[[ Data supplied, beginning ]]
(* ===== verification/AhciInit.v ===== *)
(** * Bring-up of an AHCI port (src/src/drivers/block/ahci/mod.rs)

    The set-up of a port with a disk ends in the state that [read_block] and
    [write_block] of [Ahci] start from, and changes no memory in use.  A concrete
    controller with one disk satisfies the promises of [HbaSpec]. *)

From S2P Require Import Prelude KError X86 FrameAlloc Paging PageTree PageMapper AddrSpace Block Ahci.

#[local] Open Scope list_scope.

Section Engine.
Context `{HP : Profile} `{HH : Hba D} `{HV : HbaView D} `{HS : !HbaSpec D}.
Implicit Types w : world D.

(** Port [i] is now [p]; memory is as before. *)
Definition now w (i : Z) (p : port_state) w' : Prop := becomes i p (dev w) (dev w') ∧ wmem w' = wmem w.

Lemma now_trans w1 i p w2 q w3 : now w1 i p w2 → now w2 i q w3 → now w1 i q w3.
Proof. intros [b1 m1] [b2 m2]. split; [by eapply becomes_twice|congruence]. Qed.

Lemma now_keeps w1 i p w2 w3 : now w1 i p w2 → keeps (dev w2) (dev w3) → wmem w3 = wmem w2 → now w1 i p w3.
Proof. intros [b1 m1] Hk Hm. split; [|congruence]. intros j. rewrite (Hk j). apply b1. Qed.

(** A register write that sets the state of the port and nothing else. *)
Lemma now_write w i reg v p : (∀ d' r', hba_write (dev w) (mem_ram (wmem w)) (ports i reg) v = (d', r') → r' = mem_ram (wmem w) ∧ becomes i p (dev w) d') →
  now w i p (write_reg w (ports i reg) v).
Proof.
  intros Hw. unfold write_reg, now. destruct (hba_write _ _ _ _) as [d r] eqn:E. destruct (Hw d r eq_refl) as [-> Hb]. cbn. split; [done|by apply same_mem].
Qed.

(** The loops on the command register of a stopped port. *)
Lemma poll_cmd (stop : Z → bool) w i : quiet (dev w) → ps_phase (port_of (dev w) i) = Stopped → (∀ v, stop v = false → Z.land v (Z.lor CR FR) ≠ 0) →
  wp (loop max_polls (λ w, let '(v, w) := read_reg w (ports i cmd) in if stop v then Ret (Done w) else Ret (Next w)) w)
    (λ w', keeps (dev w) (dev w') ∧ wmem w' = wmem w).
Proof.
  intros Hq Hp Hs. apply (wp_loop (λ w', keeps (dev w) (dev w') ∧ wmem w' = wmem w) (λ w', patience (dev w') i)); [|done|apply patience_bound].
  intros w1 [Hk Hm]. pose proof (keeps_quiet _ _ Hk Hq) as Hq1. destruct (read_reg w1 (ports i cmd)) as [v w2] eqn:E.
  destruct (read_reg_quiet _ _ _ _ Hq1 E) as [Hk2 Hm2].
  assert (keeps (dev w) (dev w2) ∧ wmem w2 = wmem w) as H02 by (split; [by eapply ports_keep_trans|congruence]).
  destruct (stop v) eqn:Ev; wp_step; [done|]. split; [done|]. unfold read_reg in E. destruct (hba_read _ _ _) as [[v3 d3] r3] eqn:R. simplify_eq. cbn.
  eapply read_cmd_stopped; [done|by rewrite (Hk i)|done|by apply Hs].
Qed.

Lemma land_le_bits x y z : Z.land (Z.land x y) z ≠ 0 → Z.land x z ≠ 0.
Proof. intros Hn Hz. apply Hn. rewrite <- Z.land_assoc, (Z.land_comm y), Z.land_assoc, Hz. apply Z.land_0_l. Qed.

Lemma stop_cmd_ok w i : quiet (dev w) → wp (stop_cmd max_polls w i) (λ w', now w i (set_phase (port_of (dev w) i) Stopped) w').
Proof.
  intros Hq. unfold stop_cmd. destruct (read_reg w (ports i cmd)) as [v w1] eqn:E. destruct (read_reg_quiet _ _ _ _ Hq E) as [Hk1 Hm1].
  set (c := Z.ldiff _ _). assert (Z.testbit c 0 = false) as Hc by (unfold c; by rewrite Z.ldiff_spec, andb_false_r).
  pose proof (keeps_quiet _ _ Hk1 Hq) as Hq1.
  assert (now w1 i (set_phase (port_of (dev w1) i) Stopped) (write_reg w1 (ports i cmd) c)) as Hn by (apply now_write; intros d' r'; by apply write_cmd_stop).
  set (w2 := write_reg _ _ _) in *. rewrite (Hk1 i) in Hn.
  assert (now w i (set_phase (port_of (dev w) i) Stopped) w2) as Hn2 by (destruct Hn; split; [by eapply becomes_keeps|congruence]).
  eapply wp_mono; [apply (poll_cmd (λ v, Z.land (Z.land v HbaPortCmd_all) (Z.lor CR FR) =? 0) w2 i)|].
  - eapply becomes_quiet; [exact Hq| |apply Hn2]. done.
  - by rewrite (becomes_same _ _ _ _ (proj1 Hn2)).
  - intros u Hu. apply Z.eqb_neq in Hu. by eapply land_le_bits.
  - intros w3 [Hk3 Hm3]. by eapply now_keeps.
Qed.

Lemma start_cmd_ok w i : quiet (dev w) → ps_phase (port_of (dev w) i) = Stopped →
  wp (start_cmd max_polls w i) (λ w', now w i (set_phase (port_of (dev w) i) Idle) w').
Proof.
  intros Hq Hp. unfold start_cmd. wp_step.
  eapply wp_mono; [apply (poll_cmd (λ v, negb (Z.land (Z.land v HbaPortCmd_all) CR =? CR)) w i Hq Hp)|].
  - intros v Hv. apply negb_false_iff, Z.eqb_eq in Hv. intros Hz.
    assert (Z.testbit v 15 = true) as Hb.
    { apply (f_equal (λ x, Z.testbit x 15)) in Hv. rewrite !Z.land_spec in Hv. destruct (Z.testbit v 15); done. }
    apply (f_equal (λ x, Z.testbit x 15)) in Hz. rewrite Z.land_spec, Hb in Hz. done.
  - intros w1 [Hk1 Hm1]. pose proof (keeps_quiet _ _ Hk1 Hq) as Hq1. destruct (read_reg w1 (ports i cmd)) as [v w2] eqn:E.
    destruct (read_reg_quiet _ _ _ _ Hq1 E) as [Hk2 Hm2]. pose proof (ports_keep_trans _ _ _ Hk1 Hk2) as Hk02. wp_step.
    set (c := Z.lor _ _). assert (Z.testbit c 0 = true ∧ Z.testbit c 4 = true) as [Hc0 Hc4] by (unfold c; rewrite !Z.lor_spec; cbn; by rewrite !orb_true_r).
    assert (now w2 i (set_phase (port_of (dev w2) i) Idle) (write_reg w2 (ports i cmd) c)) as Hn.
    { apply now_write. intros d' r'. apply write_cmd_start; [by eapply keeps_quiet|by rewrite (Hk02 i)|done|done]. }
    rewrite (Hk02 i) in Hn. destruct Hn. split; [by eapply becomes_keeps|congruence].
Qed.

(** A 64-bit pointer register pair. *)
Lemma join_low x v : 0 ≤ v < 2 ^ 64 → 0 ≤ x → Z.shiftr v 32 * 2 ^ 32 + (x / 2 ^ 32 * 2 ^ 32 + Z.land v 0xFFFFFFFF) mod 2 ^ 32 = v.
Proof.
  intros Hv Hx. destruct (halves v Hv) as (-> & -> & _ & _). clear Hv. change (2 ^ 32) with 4294967296. zlia.
Qed.

Lemma set_list_ok w i a fb : quiet (dev w) → ps_phase (port_of (dev w) i) = Stopped → 0 ≤ a < 2 ^ 64 → 0 ≤ fb < 2 ^ 64 →
  now w i (mkPort a fb Stopped (ps_disk (port_of (dev w) i)))
    (write_reg (write_reg (write_reg (write_reg w (ports i clb) (Z.land a 0xFFFFFFFF)) (ports i clbu) (Z.shiftr a 32))
      (ports i port_fb) (Z.land fb 0xFFFFFFFF)) (ports i port_fbu) (Z.shiftr fb 32)).
Proof.
  intros Hq Hp Ha Hfb. destruct (halves a Ha) as (Ea & Ea' & Hal & Hah). destruct (halves fb Hfb) as (Ef & Ef' & Hfl & Hfh).
  assert (∀ w1 p, now w i p w1 → ps_phase p = Stopped → quiet (dev w1) ∧ port_of (dev w1) i = p) as Hst.
  { intros w1 p [Hb _] Hs. split; [|by eapply becomes_same]. eapply becomes_quiet; [exact Hq| |exact Hb]. by rewrite Hs. }
  pose proof (clb_word (dev w) i) as Hcw. pose proof (fb_word (dev w) i) as Hfw.
  set (v1 := Z.land a _) in *. set (v2 := Z.shiftr a 32) in *. set (v3 := Z.land fb _) in *. set (v4 := Z.shiftr fb 32) in *.
  assert (0 ≤ v1 < 2 ^ 32 ∧ 0 ≤ v2 < 2 ^ 32 ∧ 0 ≤ v3 < 2 ^ 32 ∧ 0 ≤ v4 < 2 ^ 32) as (R1 & R2 & R3 & R4) by lia.
  epose proof (now_write w i clb v1 _ (λ d' r', write_clb _ _ _ v1 d' r' Hq Hp R1)) as H1.
  destruct (Hst _ _ H1 eq_refl) as [Hq1 Hp1]. set (w1 := write_reg w _ _) in *.
  epose proof (now_write w1 i clbu v2 _ (λ d' r', write_clbu _ _ _ v2 d' r' Hq1 ltac:(by rewrite Hp1) R2)) as H2. rewrite Hp1 in H2. cbn in H2.
  pose proof (now_trans _ _ _ _ _ _ H1 H2) as H12. destruct (Hst _ _ H12 eq_refl) as [Hq2 Hp2]. set (w2 := write_reg w1 _ _) in *.
  epose proof (now_write w2 i port_fb v3 _ (λ d' r', write_fb _ _ _ v3 d' r' Hq2 ltac:(by rewrite Hp2) R3)) as H3. rewrite Hp2 in H3. cbn in H3.
  pose proof (now_trans _ _ _ _ _ _ H12 H3) as H13. destruct (Hst _ _ H13 eq_refl) as [Hq3 Hp3]. set (w3 := write_reg w2 _ _) in *.
  epose proof (now_write w3 i port_fbu v4 _ (λ d' r', write_fbu _ _ _ v4 d' r' Hq3 ltac:(by rewrite Hp3) R4)) as H4. rewrite Hp3 in H4. cbn in H4.
  pose proof (now_trans _ _ _ _ _ _ H13 H4) as H14. subst v1 v2 v3 v4.
  rewrite !join_low in H14 by (done || lia). exact H14.
Qed.
End Engine.

Section BringUp.
Context `{HP : Profile} `{HH : Hba D} `{HV : HbaView D} `{HS : !HbaSpec D} (off : Z).
Implicit Types w : world D.

Abbreviation ram_of w := (mem_ram (wmem w)).
Abbreviation alloc_of w := (mem_alloc (wmem w)).

Lemma with_ram_twice w r r' : with_ram (with_ram w r) r' = with_ram w r'.
Proof. done. Qed.

(** Three stores into the header of a slot. *)
Lemma header_slot (c lo hi : list Z) : length c = 32%nat → length lo = 4%nat → length hi = 4%nat →
  sub 8 8 (splice 12 hi (splice 8 lo (splice 2 (le_bytes 2 8) c))) = lo ++ hi.
Proof.
  intros Hc Hlo Hhi. do 32 (destruct c as [|? c]; [done|]). destruct c; [|done].
  do 4 (destruct lo as [|? lo]; [done|]). destruct lo; [|done]. do 4 (destruct hi as [|? hi]; [done|]). destruct hi; [|done]. reflexivity.
Qed.

Lemma init_slot_ok F k w : world_ok off w → 0 ≤ F → F + 3 ≤ total_frames (alloc_of w) → 0 ≤ k < 32 →
  wp (init_slot (F * FRAME_SIZE) k w) (λ w', ∃ r' l, w' = with_ram w r' ∧ changes [(F * FRAME_SIZE + 32 * k, 32)] (ram_of w) r'
    ∧ bytes_at r' (F * FRAME_SIZE + 32 * k + 8) 8 = Some l ∧ le l = F * FRAME_SIZE + 4096 + 256 * k).
Proof.
  intros Hok HF Ht Hk. pose proof (mo_phys off _ (wo_mem off _ Hok)) as Hphys. unfold init_slot. set (base := F * FRAME_SIZE + 32 * k).
  destruct (frame_range off w F (32 * k) 32 Hok) as (c & Hc & Hlc); [lia..|]. fold base in Hc.
  pose proof (page_frame off w F (32 * k) Hok ltac:(lia) ltac:(lia)) as Hf. fold base in Hf.
  destruct (store_struct w base 32 c 2 (le_bytes 2 8) Hf Hc) as (r1 & Hs1 & Hc1 & Hb1); [lia|rewrite length_le_bytes; lia..|apply le_bytes_range|].
  rewrite Hs1. cbn [obind]. unfold FRAME_SIZE in Hphys.
  assert (0 ≤ F * FRAME_SIZE ∧ F * FRAME_SIZE + 12288 ≤ 2 ^ 52) as [Hlo Hhi] by (unfold FRAME_SIZE; lia). unfold uadd, umul.
  rewrite checked_ok by lia. cbn [obind]. rewrite checked_ok by lia. cbn [obind]. rewrite checked_ok by lia. cbn [obind].
  set (t := F * FRAME_SIZE + 4096 + k * 256).
  destruct (store_struct (with_ram w r1) base 32 _ 8 (le_bytes 4 (Z.land t 0xFFFFFFFF)) (ch_ok _ _ _ Hc1 _ Hf) Hb1) as (r2 & Hs2 & Hc2 & Hb2);
    [lia|rewrite length_le_bytes; lia..|apply le_bytes_range|]. rewrite Hs2. cbn [obind]. rewrite with_ram_twice.
  destruct (store_struct (with_ram w r2) base 32 _ 12 (le_bytes 4 (Z.shiftr t 32)) (ch_ok _ _ _ Hc2 _ (ch_ok _ _ _ Hc1 _ Hf)) Hb2) as (r3 & Hs3 & Hc3 & Hb3);
    [lia|rewrite length_le_bytes; lia..|apply le_bytes_range|]. rewrite Hs3. wp_step. rewrite with_ram_twice.
  exists r3, (le_bytes 4 (Z.land t 0xFFFFFFFF) ++ le_bytes 4 (Z.shiftr t 32)). split; [done|]. split; [|split].
  - eapply area_changes_trans; [|exact Hc3]. by eapply area_changes_trans.
  - rewrite (bytes_at_sub _ _ _ _ 8 8 Hb3) by lia. by rewrite header_slot by (rewrite ?length_le_bytes; done).
  - rewrite halves_le by (unfold t; lia). unfold t. lia.
Qed.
[[ Data supplied, end ]]
### Task prompt
Given the records above, return exactly the lines starting at the line containing "- intros w3 [Hk3 Hm3]. by eapply now_keeps." and ending at the line containing "- intros w1", including both.

### Reply to the task
  - intros w3 [Hk3 Hm3]. by eapply now_keeps.
Qed.

Lemma start_cmd_ok w i : quiet (dev w) → ps_phase (port_of (dev w) i) = Stopped →
  wp (start_cmd max_polls w i) (λ w', now w i (set_phase (port_of (dev w) i) Idle) w').
Proof.
  intros Hq Hp. unfold start_cmd. wp_step.
  eapply wp_mono; [apply (poll_cmd (λ v, negb (Z.land (Z.land v HbaPortCmd_all) CR =? CR)) w i Hq Hp)|].
  - intros v Hv. apply negb_false_iff, Z.eqb_eq in Hv. intros Hz.
    assert (Z.testbit v 15 = true) as Hb.
    { apply (f_equal (λ x, Z.testbit x 15)) in Hv. rewrite !Z.land_spec in Hv. destruct (Z.testbit v 15); done. }
    apply (f_equal (λ x, Z.testbit x 15)) in Hz. rewrite Z.land_spec, Hb in Hz. done.
  - intros w1 [Hk1 Hm1]. pose proof (keeps_quiet _ _ Hk1 Hq) as Hq1. destruct (read_reg w1 (ports i cmd)) as [v w2] eqn:E.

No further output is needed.